# Data for processing
■ ■ ■

(** Counts an opened packet and stores the window it left behind. *)
Definition record_opened (window : ReplayWindow) (path : SessionPath.t) (s : PeerSessionState)
    : PeerSessionState :=
  match s with
  | Established e =>
      set_path (record_authenticated_packet (Established (with_replay_window e window))) path
  | Pending p => Pending p
  end.
(** What happens to an opened packet: the checks and the delivery. *)
Definition deliver_opened (env : SessionEnv) (i : Inbound) (w : SessionTables)
    (network_id : NetworkId) (source destination : DeviceId) (opened : SessionPacket)
    : result AgentError (SessionTables * list Effect) :=
  if bool_decide (spk_network_id opened ≠ network_id) || bool_decide (spk_source opened ≠ source)
     || bool_decide (spk_destination opened ≠ destination) then Ok (w, []) else
  match find_network (se_networks env) network_id with
  | None => Ok (w, [])
  | Some network =>
      if negb (local_network_is_authorized network (se_unix env)) then Ok (w, []) else
      match st_peers w !! (network_id, source) with
      | None => Ok (w, [])
      | Some route =>
          if negb (packet_is_authorized_for_delivery network source route destination
                     (se_device_id env) (spk_plaintext opened) (se_unix env))
          then Ok (w, []) else
          let w :=
            if contains (in_remote i) (in_relay_endpoints i) then w
            else with_peers w (<[(network_id, source) :=
                   (mark_success (add_candidate route (in_remote i)) (in_remote i)
                      (se_instant env)).1]> (st_peers w)) in
          match se_adapter env with
          | None => Ok (w, [])
          | Some write_packet =>
              if write_packet (spk_plaintext opened) then Ok (w, [Inject (spk_plaintext opened)])
              else Err AdapterFailed
          end
      end
  end.
Definition receive_session_data (env : SessionEnv) (i : Inbound) (w : SessionTables)
    (packet : bytes) : result AgentError (SessionTables * list Effect) :=
  match parse_session_routing_header packet RELAY_SESSION_DATA with
  | Err _ => Ok (w, [])
  | Ok (network_id, source, destination) =>
      let device_id := se_device_id env in
      if bool_decide (destination ≠ device_id) || bool_decide (source = device_id)
      then Ok (w, []) else
      let key := (network_id, source) in
      match st_sessions w !! key with
      | Some (Established e) =>
          match session_open (es_keys e) (es_replay_window e) packet with
          | Err _ => Ok (update_session env w key record_rejected_packet, [])
          | Ok (opened, window) =>
              let w := update_session env w key (record_opened window (inbound_path i)) in
              deliver_opened env i w network_id source destination opened
          end
      | _ => Ok (w, [])
      end
  end.

(** ** Maintenance of the table *)
Definition network_authorized (env : SessionEnv) (network_id : NetworkId) : bool :=
  existsb (λ n, bool_decide (jn_id n = network_id)
                && local_network_is_authorized n (se_unix env)) (se_networks env).
(** Peers and sessions of networks this device is no longer authorised for. *)
Definition drop_unauthorized (env : SessionEnv) (w : SessionTables) : SessionTables :=
  let unauthorized := List.filter (λ key, negb (network_authorized env key.1))
                        (hash_keys (st_sessions w)) in
  mkSessionTables (retain (λ key _, network_authorized env key.1) (st_peers w))
    (foldl (λ m key, delete key m) (st_sessions w) unauthorized)
    (st_seen w)
    (foldl (λ o key, obs_remove o (se_revision env) key) (st_observed w) unauthorized).

(** The handshakes due for another attempt. *)
Definition retry_due (now : Z) (s : PeerSessionState) : bool :=
  match s with
  | Pending p => HANDSHAKE_RETRY <=? duration_since now (pd_last_sent p)
  | Established _ => false
  end.
Definition mark_retried (now : Z) (s : PeerSessionState) : PeerSessionState :=
  match s with
  | Pending p =>
      if retry_due now s
      then Pending (pending_with p now (pd_queued_packets p) (pd_path p) (pd_dropped_packets p)
             (sat_add64 (pd_handshake_attempts p) 1) (sat_add64 (pd_handshake_retries p) 1)
             (pd_rejected_packets_received p))
      else s
  | Established _ => s
  end.
Definition due_handshakes (now : Z) (sessions : gmap PeerKey PeerSessionState)
    : list (PeerKey * bytes) :=
  omap (λ '(key, s),
    match s with
    | Pending p => if retry_due now s then Some (key, pd_init_packet p) else None
    | Established _ => None
    end) (hash_iter sessions).
Definition retry_handshake (env : SessionEnv) (relays_for : NetworkId → NetworkRelays)
    (endpoint_health : EndpointHealthTable) (acc : SessionTables * list Effect)
    (retry : PeerKey * bytes) : SessionTables * list Effect :=
  let '(w, done) := acc in
  let '(key, handshake) := retry in
  match List.find (λ n, bool_decide (jn_id n = key.1)
                        && local_network_is_authorized n (se_unix env)) (se_networks env),
        st_peers w !! key with
  | Some network, Some route =>
      let relays := relays_for key.1 in
      let '(effects, path) :=
        send_peer_routed_packet env (nr_relay_endpoints relays) (nr_tls_relays relays)
          endpoint_health network route handshake in
      (update_session env w key (λ s,
         match path with Some path => set_path s path | None => s end), done ++ effects)
  | _, _ => (w, done)
  end.
Definition retry_handshakes (env : SessionEnv) (relays_for : NetworkId → NetworkRelays)
    (endpoint_health : EndpointHealthTable) (w : SessionTables)
    : SessionTables * list Effect :=
  let retries := due_handshakes (se_instant env) (st_sessions w) in
  let w := mkSessionTables (st_peers w) (mark_retried (se_instant env) <$> st_sessions w)
             (st_seen w) (st_observed w) in
  foldl (retry_handshake env relays_for endpoint_health) (w, []) retries.

(** Sessions whose peer changed its identity or that are too old. *)
Definition stale_session (w : SessionTables) (now : Z) (entry : PeerKey * PeerSessionState)
    : option (PeerKey * bool) :=
  let '(key, s) := entry in
  let identity_valid :=
    is_some_and (st_peers w !! key) (λ route,
      negb (is_empty (route_device_public_key route))
      && bool_decide (route_device_public_key route = peer_public_key s)) in
  if negb identity_valid || is_expired s now then Some (key, is_expired s now) else None.
Definition drop_stale (env : SessionEnv) (w : SessionTables) (stale : PeerKey * bool)
    : SessionTables :=
  let '(key, naturally_expired) := stale in
  mkSessionTables (st_peers w) (delete key (st_sessions w)) (st_seen w)
    (if naturally_expired then expire (st_observed w) (se_revision env) key (se_instant env)
     else obs_remove (st_observed w) (se_revision env) key).
(** The probe turn: the directory ages, each endpoint is probed, stale sessions
    are dropped. *)
Definition probe_route (now : Z) (route : PeerRoute) : PeerRoute :=
  let route := expire_probes (expire_directory route now) now in
  foldl (λ r endpoint, mark_probe_sent r endpoint now) route (endpoints route).
Definition probe_punch (network_id : NetworkId) (device_id : DeviceId) : bytes :=
  punch_packet network_id device_id RELAY_PUNCH.
Definition probe_peers (env : SessionEnv) (w : SessionTables) : SessionTables * list Effect :=
  let now := se_instant env in
  let peers := probe_route now <$> st_peers w in
  let probes := concat (map (λ '(key, route),
      map (λ endpoint, Transmit Sockets endpoint (probe_punch key.1 (se_device_id env)))
        (endpoints route)) (hash_iter peers)) in
  let w := with_peers w peers in
  let stale := omap (stale_session w now) (hash_iter (st_sessions w)) in
  (foldl (drop_stale env) w stale, probes).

■ ■ ■

# Task directions
From the first line to the last, reproduce the material word for word.

# Solved exercise
(** Counts an opened packet and stores the window it left behind. *)
Definition record_opened (window : ReplayWindow) (path : SessionPath.t) (s : PeerSessionState)
    : PeerSessionState :=
  match s with
  | Established e =>
      set_path (record_authenticated_packet (Established (with_replay_window e window))) path
  | Pending p => Pending p
  end.
(** What happens to an opened packet: the checks and the delivery. *)
Definition deliver_opened (env : SessionEnv) (i : Inbound) (w : SessionTables)
    (network_id : NetworkId) (source destination : DeviceId) (opened : SessionPacket)
    : result AgentError (SessionTables * list Effect) :=
  if bool_decide (spk_network_id opened ≠ network_id) || bool_decide (spk_source opened ≠ source)
     || bool_decide (spk_destination opened ≠ destination) then Ok (w, []) else
  match find_network (se_networks env) network_id with
  | None => Ok (w, [])
  | Some network =>
      if negb (local_network_is_authorized network (se_unix env)) then Ok (w, []) else
      match st_peers w !! (network_id, source) with
      | None => Ok (w, [])
      | Some route =>
          if negb (packet_is_authorized_for_delivery network source route destination
                     (se_device_id env) (spk_plaintext opened) (se_unix env))
          then Ok (w, []) else
          let w :=
            if contains (in_remote i) (in_relay_endpoints i) then w
            else with_peers w (<[(network_id, source) :=
                   (mark_success (add_candidate route (in_remote i)) (in_remote i)
                      (se_instant env)).1]> (st_peers w)) in
          match se_adapter env with
          | None => Ok (w, [])
          | Some write_packet =>
              if write_packet (spk_plaintext opened) then Ok (w, [Inject (spk_plaintext opened)])
              else Err AdapterFailed
          end
      end
  end.
Definition receive_session_data (env : SessionEnv) (i : Inbound) (w : SessionTables)
    (packet : bytes) : result AgentError (SessionTables * list Effect) :=
  match parse_session_routing_header packet RELAY_SESSION_DATA with
  | Err _ => Ok (w, [])
  | Ok (network_id, source, destination) =>
      let device_id := se_device_id env in
      if bool_decide (destination ≠ device_id) || bool_decide (source = device_id)
      then Ok (w, []) else
      let key := (network_id, source) in
      match st_sessions w !! key with
      | Some (Established e) =>
          match session_open (es_keys e) (es_replay_window e) packet with
          | Err _ => Ok (update_session env w key record_rejected_packet, [])
          | Ok (opened, window) =>
              let w := update_session env w key (record_opened window (inbound_path i)) in
              deliver_opened env i w network_id source destination opened
          end
      | _ => Ok (w, [])
      end
  end.

(** ** Maintenance of the table *)
Definition network_authorized (env : SessionEnv) (network_id : NetworkId) : bool :=
  existsb (λ n, bool_decide (jn_id n = network_id)
                && local_network_is_authorized n (se_unix env)) (se_networks env).
(** Peers and sessions of networks this device is no longer authorised for. *)
Definition drop_unauthorized (env : SessionEnv) (w : SessionTables) : SessionTables :=
  let unauthorized := List.filter (λ key, negb (network_authorized env key.1))
                        (hash_keys (st_sessions w)) in
  mkSessionTables (retain (λ key _, network_authorized env key.1) (st_peers w))
    (foldl (λ m key, delete key m) (st_sessions w) unauthorized)
    (st_seen w)
    (foldl (λ o key, obs_remove o (se_revision env) key) (st_observed w) unauthorized).

(** The handshakes due for another attempt. *)
Definition retry_due (now : Z) (s : PeerSessionState) : bool :=
  match s with
  | Pending p => HANDSHAKE_RETRY <=? duration_since now (pd_last_sent p)
  | Established _ => false
  end.
Definition mark_retried (now : Z) (s : PeerSessionState) : PeerSessionState :=
  match s with
  | Pending p =>
      if retry_due now s
      then Pending (pending_with p now (pd_queued_packets p) (pd_path p) (pd_dropped_packets p)
             (sat_add64 (pd_handshake_attempts p) 1) (sat_add64 (pd_handshake_retries p) 1)
             (pd_rejected_packets_received p))
      else s
  | Established _ => s
  end.
Definition due_handshakes (now : Z) (sessions : gmap PeerKey PeerSessionState)
    : list (PeerKey * bytes) :=
  omap (λ '(key, s),
    match s with
    | Pending p => if retry_due now s then Some (key, pd_init_packet p) else None
    | Established _ => None
    end) (hash_iter sessions).
Definition retry_handshake (env : SessionEnv) (relays_for : NetworkId → NetworkRelays)
    (endpoint_health : EndpointHealthTable) (acc : SessionTables * list Effect)
    (retry : PeerKey * bytes) : SessionTables * list Effect :=
  let '(w, done) := acc in
  let '(key, handshake) := retry in
  match List.find (λ n, bool_decide (jn_id n = key.1)
                        && local_network_is_authorized n (se_unix env)) (se_networks env),
        st_peers w !! key with
  | Some network, Some route =>
      let relays := relays_for key.1 in
      let '(effects, path) :=
        send_peer_routed_packet env (nr_relay_endpoints relays) (nr_tls_relays relays)
          endpoint_health network route handshake in
      (update_session env w key (λ s,
         match path with Some path => set_path s path | None => s end), done ++ effects)
  | _, _ => (w, done)
  end.
Definition retry_handshakes (env : SessionEnv) (relays_for : NetworkId → NetworkRelays)
    (endpoint_health : EndpointHealthTable) (w : SessionTables)
    : SessionTables * list Effect :=
  let retries := due_handshakes (se_instant env) (st_sessions w) in
  let w := mkSessionTables (st_peers w) (mark_retried (se_instant env) <$> st_sessions w)
             (st_seen w) (st_observed w) in
  foldl (retry_handshake env relays_for endpoint_health) (w, []) retries.

(** Sessions whose peer changed its identity or that are too old. *)
Definition stale_session (w : SessionTables) (now : Z) (entry : PeerKey * PeerSessionState)
    : option (PeerKey * bool) :=
  let '(key, s) := entry in
  let identity_valid :=
    is_some_and (st_peers w !! key) (λ route,
      negb (is_empty (route_device_public_key route))
      && bool_decide (route_device_public_key route = peer_public_key s)) in
  if negb identity_valid || is_expired s now then Some (key, is_expired s now) else None.
Definition drop_stale (env : SessionEnv) (w : SessionTables) (stale : PeerKey * bool)
    : SessionTables :=
  let '(key, naturally_expired) := stale in
  mkSessionTables (st_peers w) (delete key (st_sessions w)) (st_seen w)
    (if naturally_expired then expire (st_observed w) (se_revision env) key (se_instant env)
     else obs_remove (st_observed w) (se_revision env) key).
(** The probe turn: the directory ages, each endpoint is probed, stale sessions
    are dropped. *)
Definition probe_route (now : Z) (route : PeerRoute) : PeerRoute :=
  let route := expire_probes (expire_directory route now) now in
  foldl (λ r endpoint, mark_probe_sent r endpoint now) route (endpoints route).
Definition probe_punch (network_id : NetworkId) (device_id : DeviceId) : bytes :=
  punch_packet network_id device_id RELAY_PUNCH.
Definition probe_peers (env : SessionEnv) (w : SessionTables) : SessionTables * list Effect :=
  let now := se_instant env in
  let peers := probe_route now <$> st_peers w in
  let probes := concat (map (λ '(key, route),
      map (λ endpoint, Transmit Sockets endpoint (probe_punch key.1 (se_device_id env)))
        (endpoints route)) (hash_iter peers)) in
  let w := with_peers w peers in
  let stale := omap (stale_session w now) (hash_iter (st_sessions w)) in
  (foldl (drop_stale env) w stale, probes).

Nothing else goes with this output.